It will be “extremely difficult” to hold the London Marathon this year amid the coronavirus pandemic, the founder of the Great North Run Brendan Foster has said.
Foster’s event, due to be staged on September 13 with a record 60,000 adult participants, was cancelled on Monday due to the insurmountable challenges posed by the Covid-19 outbreak.
A decision on whether this year’s London Marathon – already postponed from April to October – can go ahead is expected to be made on Sunday.
“Mass participation events in the form that ours takes, and the London Marathon takes, are clearly going to be extremely difficult to hold and it’s going to be up to us to find a formula for the future,” he said.
Over £20million was raised for charity by last year’s Great North Run, and Foster admits the sector will be “hurting” as a consequence of the cancellation.
Foster said it would have been impossible to make the race Covid-secure, adding that the start line “would have stretched from Newcastle to Berwick” with two-metre social distancing in place.
Organisers are now focusing on making next year’s edition, already scheduled for September 12, the biggest and best event possible and Foster says the desire to race is in-built in mankind.
“It’s in our DNA to run, and to run in groups. We have been doing it for two million years, so there’s no way that a pandemic like this is going to blow away man’s endeavour in terms of running, and running together,” he said.
“Running together has been there for two million years, this isn’t going to stop it.”
Another consideration in cancelling the race was the pressure on health workers, with over 500 having previously volunteered their time to take care of any participants who suffered any medical issues.

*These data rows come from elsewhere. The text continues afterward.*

Lemma probe_walk w fuel fdv ebp lines :
  probe_stack w fuel fdv ebp lines ->
  forall steps s, fd s = fdv -> (List.length lines < steps)%nat ->
  exists s', Probe.traceback_loop w fuel steps ebp s = Done tt s' /\
             emitted s s' (text_of lines).
Proof.
  induction 1 as [ ebp old ra Hold Hra Hle
                 | ebp old ra operand Hold Hra Hlt Hres Hop Hmain
                 | ebp old ra lines Hold Hra Hlt Hres _ IH
                 | ebp old ra operand targs lines Hold Hra Hlt Hres Hop Hmain Hargs _ IH ];
    intros steps s Hfd Hsteps; (destruct steps as [| steps]; [cbn in Hsteps; lia |]);
    cbn [Probe.traceback_loop];
    unfold bind at 1, load32 at 1; rewrite Hold;
    unfold bind at 1, load32 at 1; rewrite Hra.
  - destruct (Z.geb_spec ebp old); [| lia].
    eexists. split; [reflexivity |]. cbn [text_of]. rewrite append_nil_r.
    eapply emitted_nil_trans; [apply emitted_log_read |].
    eapply emitted_nil_trans; [apply emitted_log_read |].
    apply emitted_write_out.
  - destruct (Z.geb_spec ebp old); [lia |].
    unfold bind at 1, with_tbl at 1.
    destruct (Z.ltb_spec (fst (Probe.get_index w (sint ra))) 0); [lia |].
    unfold bind at 1, with_tbl at 1. cbn [fst snd].
    unfold bind at 1, load32 at 1. rewrite Hop.
    unfold bind at 1, with_tbl at 1. fold (exit_address (sint ra) operand).
    unfold bind at 1, with_tbl at 1. rewrite Hmain.
    eexists. split; [reflexivity |]. cbn [text_of].
    apply wrote_emitted. peel_logs.
  - destruct (Z.geb_spec ebp old); [lia |].
    unfold bind at 1, with_tbl at 1.
    destruct (Z.ltb_spec (fst (Probe.get_index w (sint ra))) 0); [| lia].
    unfold bind at 1, fprintf at 1.
    match goal with |- context [Probe.traceback_loop w fuel steps old ?s1] =>
      destruct (IH steps s1 Hfd ltac:(cbn in Hsteps; lia)) as (s' & E & W);
      rewrite E; exists s'; split; [reflexivity |]
    end.
    cbn [text_of]. fold (raw_line (sint ra)).
    eapply emitted_nil_trans; [apply emitted_log_read |].
    eapply emitted_nil_trans; [apply emitted_log_read |].
    eapply emitted_nil_trans; [apply wrote_emitted, wrote_log_tbl |].
    eapply emitted_trans; [apply emitted_write_out | exact W].
  - destruct (Z.geb_spec ebp old); [lia |].
    unfold bind at 1, with_tbl at 1.
    destruct (Z.ltb_spec (fst (Probe.get_index w (sint ra))) 0); [lia |].
    unfold bind at 1, with_tbl at 1. cbn [fst snd].
    unfold bind at 1, load32 at 1. rewrite Hop.
    unfold bind at 1, with_tbl at 1. fold (exit_address (sint ra) operand).
    unfold bind at 1, with_tbl at 1. rewrite Hmain.
    unfold bind at 1, fprintf at 1.
    unfold bind at 1.
    match goal with |- context [Probe.print_arguments w fuel _ old ?s1] =>
      destruct (Hargs s1 Hfd) as (s2 & E2 & W2); rewrite E2;
      assert (W1 : emitted s s1
                     ("Function " ++
                      name (funct_at w (fst (Probe.get_index w (sint ra)))) ++ "("))
    end.
    { eapply emitted_trans_nil; [| apply emitted_refl].
      eapply emitted_nil_trans; [| apply emitted_write_out].
      apply wrote_emitted. peel_logs. }
    unfold bind at 1, fprintf at 1.
    match goal with |- context [Probe.traceback_loop w fuel steps old ?s3] =>
      destruct (IH steps s3) as (s' & E & W);
        [ cbn; rewrite (e_fd _ _ _ W2); exact Hfd
        | cbn in Hsteps; lia
        | rewrite E; exists s'; split; [reflexivity |] ]
    end.
    cbn [text_of]. rewrite named_line_then.
    eapply emitted_trans; [exact W1 |].
    eapply emitted_trans; [exact W2 |].
    eapply emitted_trans; [apply emitted_write_out | exact W].
Qed.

“We’re obviously very sad and disappointed, but putting it in perspective we’re not in pain and anguish like people who have had the disease and nor are we devastated like families who have lost loved ones,” he said.
“It is a blow but it is nothing like others have suffered.”
Organisers are working on an extension of the Great Run Solo virtual project, which challenges runners of all abilities to set particular targets and raise money while doing so.
The Great Manchester Run on September 6 has also been cancelled, with the next edition of the race set for May 23, 2021.
Golf’s European Challenge Tour has announced it will resume with two dual-ranking events in Austria in July.
The Austrian Open will take place at the Diamond Country Club from July 9-12, with the Euram Bank Open at Golf Club Adamstal from July 15.
Both events will share ranking points with the European Tour, which will resume its own 2020 season with the British Masters at Close House from July 22.
Jamie Hodges, head of the Challenge Tour, said: “We will continue to be guided by the European Tour’s medical health strategy and we will announce details of subsequent 2020 Challenge Tour events in due course.”
Darts officials insist they have not given up hope of staging next month’s PDC World Matchplay in front of a crowd at Blackpool’s Winter Gardens.
The PDC says it is awaiting Government advice before determining how to proceed, with another option switching the event to the Marshall Arena in Milton Keynes, which recently staged snooker’s successful behind-closed-doors return.
PDC chief executive Matt Porter told The Darts Show: “Although we’ve had a few people scoffing at us, we haven’t given up hope of a crowd in Blackpool and that’s purely because the Government hasn’t given up hope of allowing public gatherings to take place again.
“We’re expecting an announcement on July 4th – it is not our decision. We are in the hands of other people and we will be led by what the decisions from above are.”
Meanwhile, World Rugby hosted a ‘professional game forum’ to discuss the effects of coronavirus on the global calendar.
Representatives from 12 major nations, a host of elite leagues and other confederations discussed potential ways to reform the fixture list for the remainder of 2020 and, as World Rugby later confirmed, “exchange frank views”.
With so many competing interests it was unlikely that the meeting would end with a clear agreement and the concluding statement acknowledged the “absence of full alignment”. A final decision on how to proceed for the remainder of the year will be voted on by the World Rugby Council on June 30.
“All stakeholders believe that a meaningful reform of the international calendar is necessary in a much-changed post-Covid-19 environment to revitalise the global game and deliver much-needed alignment between international and club rugby with fewer overlaps and enhanced player rest periods,” read the statement.